Genomics and the vacuity of Intelligent Design

On Uncommon Descent, Dembski quotes a ‘colleague’ on the recent scientific arguments about the link between the eukaryotes and prokaryotes.

Their title refers to the “Irreducible Nature of Eukaryote Cells,” which reads like an echo of Mike Behe. The logic of their argument confirms this: the structures and the genetics of eukaryotes mean that an evolutionary pathway from prokaryotes must be rejected.

Little explanation is given why this resembles the argument of Behe.

However, they do not again use the word “irreducible” in their paper. What is clear is that the “simple” pathway that the textbooks have proclaimed for years must now be abandoned. Surely there are lessons here about the way darwinism gives false leads in its appetite for a narrative about the origins of complexity.

Even if we assume for the moment that the study’s results will hold and that the ‘false leads’ should be blamed on Darwinism, one has to realize that doing science means getting things wrong occasionally.

The problem of Intelligent Design is that it has not even the luxury of being wrong since it fails to present any scientifically relevant explanation or hypothesis, other than ‘Darwinian theory cannot explain ‘X”. And although the latter is often argued to be evidence of design, it is clear that intelligent design is doomed to remain scientifically vacuous.

On Aetiology Tara Smith explores these new research findings, and the hype.

And for those who have not read the full article, the following statement may be of interest

Genomes evolve continuously through the interplay of unceasing mutation, unremitting competition, and ever-changing environments. Both sequence loss and sequence gain can result. In general, expanded genome size, along with augmented gene expression, increases the costs of cell propagation so the evolution of larger genomes and larger cells requires gains in fitness that compensate (15, 56, 57). Conversely, genome reduction is expected to lower the costs of propagation. There is an ever-present potential to improve the efficiency of cell propagation by reductive evolution.

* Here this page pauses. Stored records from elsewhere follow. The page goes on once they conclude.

(** [l] is [old] followed by fields under [prefix]. *)
Definition extends (prefix : string) (old l : list FieldInfo) : Prop :=
  exists new, l = (old ++ new)%list /\ Forall (under prefix) new.

(** A parameter the grouping loop of [buildRequestLines] can store: not
    [null], and with a location that is no inherited member of the object
    it is stored in. *)
Definition groupable (p : json) : bool :=
  negb (isNull p) && negb (has objectPrototypeNames (locationOf p)).

(** The parameters declared for one location, in declaration order. *)
Definition parametersIn (key : string) (params : list json) : list json :=
  filter (fun p => locationOf p =? key) params.

(** The parameter lines as the report lays them out: for each location of
    [keys] a header, then one line per parameter declared there. *)
Definition parameterSection (fuel : nat) (doc : json) (params : list json)
  (keys : list string) : outcome (list string) :=
  blocks <- mapM
              (fun key =>
                 ls <- mapM (parameterLine fuel doc) (parametersIn key params) ;;
                 Ret (("- " ++ key ++ ":") :: ls))
              keys ;;
  Ret (List.concat blocks).

(** The body lines as the report lays them out: nothing without a body
    schema; else the header [- body:] and one line per field of the
    flattened schema, or the rendered type when it has no field. *)
Definition bodySection (fuel : nat) (doc op : json) : outcome (list string) :=
  match extractRequestBodySchema op with
  | Some bodySchema =>
      if truthy (Some bodySchema) then
        fields <- flattenSchemaFields fuel doc bodySchema ;;
        match fields with
        | [] =>
            t <- schemaToTypeText fuel doc (Some bodySchema) ;;
            Ret ["- body:"; "  - " ++ t]
        | _ => Ret ("- body:" :: map bodyFieldLine fields)
        end
      else Ret []
  | None => Ret []
  end.
(** [df["Time Asleep(min)"] / 60] on one cell. *)
Definition hours (minutes : float) : float := (minutes / 60)%float.



End Float64.

(** ** plot_sleep_data *)

(** The part of a plotly figure that [plot_sleep_data] builds. *)
Module Plotly.

Inductive Trace : Type :=
| Bar (x : list date) (y : list Q) (marker_color : list string)
      (name : string)
| Scatter (x : list date) (y : list (option Q)) (mode : string)
          (line_color : string) (line_width : Z) (name : string).

Record HLine : Type := mkhline {
  hline_y : Q;
  line_dash : string;
  hline_color : string;
  hline_name : string
}.

Record Axis : Type := mkaxis {
  axis_title : string;
  overlaying : string;
  side : string
}.

Record Layout : Type := mklayout {
  title : string;
  xaxis_title : string;
  yaxis_title : string;
  yaxis2 : Axis;
  template : string;
  bargap : Q
}.

Record Figure : Type := mkfig {
  data : list Trace;
  hlines : list HLine;
  layout : option Layout
}.

(** [go.Figure()] *)
Definition new_figure : Figure := mkfig [] [] None.

Definition add_trace (fig : Figure) (t : Trace) : Figure :=
  mkfig (data fig ++ [t]) (hlines fig) (layout fig).

Definition add_hline (fig : Figure) (h : HLine) : Figure :=
  mkfig (data fig) (hlines fig ++ [h]) (layout fig).

Definition update_layout (fig : Figure) (l : Layout) : Figure :=
  mkfig (data fig) (hlines fig) (Some l).

Definition trace_x (t : Trace) : list date :=
  match t with
  | Bar x _ _ _ => x
  | Scatter x _ _ _ _ _ => x
  end.

(** The number of y values of a trace. *)
Definition trace_points (t : Trace) : nat :=
  match t with
  | Bar _ y _ _ => length y
  | Scatter _ y _ _ _ _ => length y
  end.

End Plotly.
Import Plotly.

(** What the program does to the outside world. *)
Inductive event : Type :=
| ReadCsv (path : string)
| Show (fig : Figure).
(** Case matters, and so does a missing character. *)
Example compare_hashes_samples :
  compare_hashes (lit "ab12") (lit "ab12") = true
  /\ compare_hashes (lit "ab12") (lit "AB12") = false
  /\ compare_hashes (lit "ab12") (lit "ab1") = false.
Proof. repeat split; vm_compute; reflexivity. Qed.

End ComparatorFacts.

(** ** [str.strip()] *)

Module StripFacts.
Import Py.

Lemma lstrip_blank_app (l s : str) : blank l -> lstrip (l ++ s) = lstrip s.
Proof.
  unfold blank. induction l as [|c l IH]; simpl; auto.
  intros Hb. apply andb_true_iff in Hb. destruct Hb as [Hc Hl].
  rewrite Hc. auto.
Qed.

Lemma lstrip_nil_blank (s : str) : lstrip s = [] -> blank s.
Proof.
  unfold blank. induction s as [|c s IH]; simpl; auto.
  destruct (isspace c); [auto | discriminate].
Qed.

Lemma lstrip_app (s r : str) : lstrip s <> [] -> lstrip (s ++ r) = lstrip s ++ r.
Proof.
  induction s as [|c s IH]; simpl; [congruence|].
  destruct (isspace c); auto.
Qed.

Lemma blank_rev (s : str) : blank s -> blank (rev s).
Proof.
  unfold blank. rewrite !forallb_forall. intros Hs x Hx.
  apply Hs. apply in_rev. exact Hx.
Qed.

Lemma blank_app (s r : str) : blank s -> blank r -> blank (s ++ r).
Proof.
  unfold blank. rewrite forallb_app. intros -> ->. reflexivity.
Qed.

Lemma lstrip_blank (s : str) : blank s -> lstrip s = [].
Proof.
  intros Hb. rewrite <- (app_nil_r s). rewrite lstrip_blank_app; auto.
Qed.

Lemma rstrip_app_blank (s r : str) : blank r -> rstrip (s ++ r) = rstrip s.
Proof.
  intros Hb. unfold rstrip. rewrite rev_app_distr.
  rewrite lstrip_blank_app; auto using blank_rev.
Qed.

(** Whitespace around a string does not change what [strip] returns. *)
Lemma strip_surround (l c r : str) :
  blank l -> blank r -> strip (l ++ c ++ r) = strip c.
Proof.
  intros Hl Hr. unfold strip. rewrite lstrip_blank_app by exact Hl.
  destruct (lstrip c) as [|x t] eqn:Hc.
  - apply lstrip_nil_blank in Hc.
    rewrite lstrip_blank; [reflexivity | apply blank_app; assumption].
  - rewrite lstrip_app by congruence. rewrite Hc.
    apply rstrip_app_blank. exact Hr.
Qed.

End StripFacts.

(** ** The algorithm selection *)

Module AlgorithmFacts.
Import Py HashUtils App.

Lemma alg_cases (i : inputs) :
  alg i = alg_name sha256 \/ alg i = alg_name sha1
  \/ alg i = alg_name sha512 \/ alg i = alg_name blake2b.
Proof.
  unfold alg, selectbox.
  destruct (alg_choice i) as [|[|[|[|n]]]]; simpl; auto.
  destruct n; auto.
Qed.

Lemma resolve_name (a : AlgorithmId) : resolve (alg_name a) = inr a.
Proof. destruct a; vm_compute; reflexivity. Qed.

Lemma alg_resolves (i : inputs) : exists a, alg i = alg_name a.
Proof. destruct (alg_cases i) as [E|[E|[E|E]]]; eauto. Qed.

Lemma alg_listed (i : inputs) : In (alg i) algorithms.
Proof.
  destruct (alg_cases i) as [E|[E|[E|E]]]; rewrite E; simpl; auto.
Qed.

Lemma truthy_true (s : str) : s <> [] -> truthy s = true.
Proof. destruct s; [congruence | reflexivity]. Qed.

Lemma truthy_inv (s : str) : truthy s = true -> s <> [].
Proof. destruct s; [discriminate | congruence]. Qed.

(** With a positive chunk size the read loop feeds the whole source to the
    hash, whatever the chunk size. *)
Lemma read_chunks_all (fuel n : nat) (src acc : bytes) :
  (0 < n)%nat -> (length src < fuel)%nat ->
  read_chunks fuel n src acc = acc ++ src.
Proof.
  intros Hn. revert src acc.
  induction fuel as [|fuel IH]; intros src acc Hlen; [lia|].
  simpl. destruct (take n src) as [|x chunk] eqn:Ht.
  - destruct src as [|y src]; [rewrite app_nil_r; reflexivity|].
    destruct n; [lia | simpl in Ht; discriminate Ht].
  - rewrite <- Ht. rewrite IH.
    + rewrite <- app_assoc, take_drop. reflexivity.
    + rewrite length_drop.
      destruct src; [destruct n; discriminate Ht|]. simpl in *. lia.
Qed.

Lemma hash_file_chunked_whole (H : AlgorithmId -> bytes -> bytes)
  (src : bytes) (a : AlgorithmId) (n : nat) :
  (0 < n)%nat ->
  hash_file_chunked H src (alg_name a) n = inr (hex (H a src)).
Proof.
  intros Hn. unfold hash_file_chunked, bind. rewrite resolve_name.
  destruct (Nat.eqb_spec n 0) as [->|_]; [lia|].
  rewrite read_chunks_all by (try exact Hn; lia). reflexivity.
Qed.

(** Every call the script makes carries the selected algorithm. *)
Lemma handler_call_alg (i : inputs) (b : button) (c : call) (id : str) :
  handler i b = Invoke c -> call_alg c = Some id -> id = alg i.
Proof.
  unfold handler. destruct (hmac_key_bytes i) as [e|kb]; [discriminate|].
  destruct b; intros Hh Hc;
    repeat match type of Hh with
           | context [if ?x then _ else _] => destruct x
           | context [match ?x with _ => _ end] => destruct x
           end;
    try discriminate; injection Hh as <-; simpl in Hc; congruence.
Qed.

Lemma fromhex_failure (s : str) (f : failure) :
  fromhex s = inl f -> f = InvalidArgument.
Proof.
  remember (length s) as n eqn:Hn. revert s Hn f.
  induction n as [n IH] using lt_wf_ind. intros s Hn f.
  destruct s as [|hi [|lo r]]; simpl; try congruence.
  destruct (unhex_digit hi), (unhex_digit lo); try congruence.
  destruct (fromhex r) as [f'|rest] eqn:Hr; simpl; [|discriminate].
  intros [= <-]. eapply (IH (length r)); eauto. subst n. simpl. lia.
Qed.

Section Supported.

Variable H : AlgorithmId -> bytes -> bytes.
Variable entropy : nat -> byte.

In other words, why would ID even ‘predict’ a reduction in complexity in the genome? Assuming that it could even make any such prediction.

This abbreviated account of genome reduction illustrates the Darwinian view of evolution as a reversible process in the sense that “eyes can be acquired and eyes can be lost.” Genome evolution is a two-way street. This bidirectional sense of reversibility is important as an alternative to the view of evolution as a rigidly monotonic progression from simple to more complex states, a view with roots in the 18th-century theory of orthogenesis (71). Unfortunately, such a model has been tacitly favored by molecular biologists who appeared to view evolution as an irreversible march from simple prokaryotes to complex eukaryotes, from unicellular to multicellular. The many well-documented instances of genome reduction provide a necessary corrective measure to the often-unstated assumption that eukaryotes must have originated from prokaryotes.

Science can be wrong, ID cannot even be science.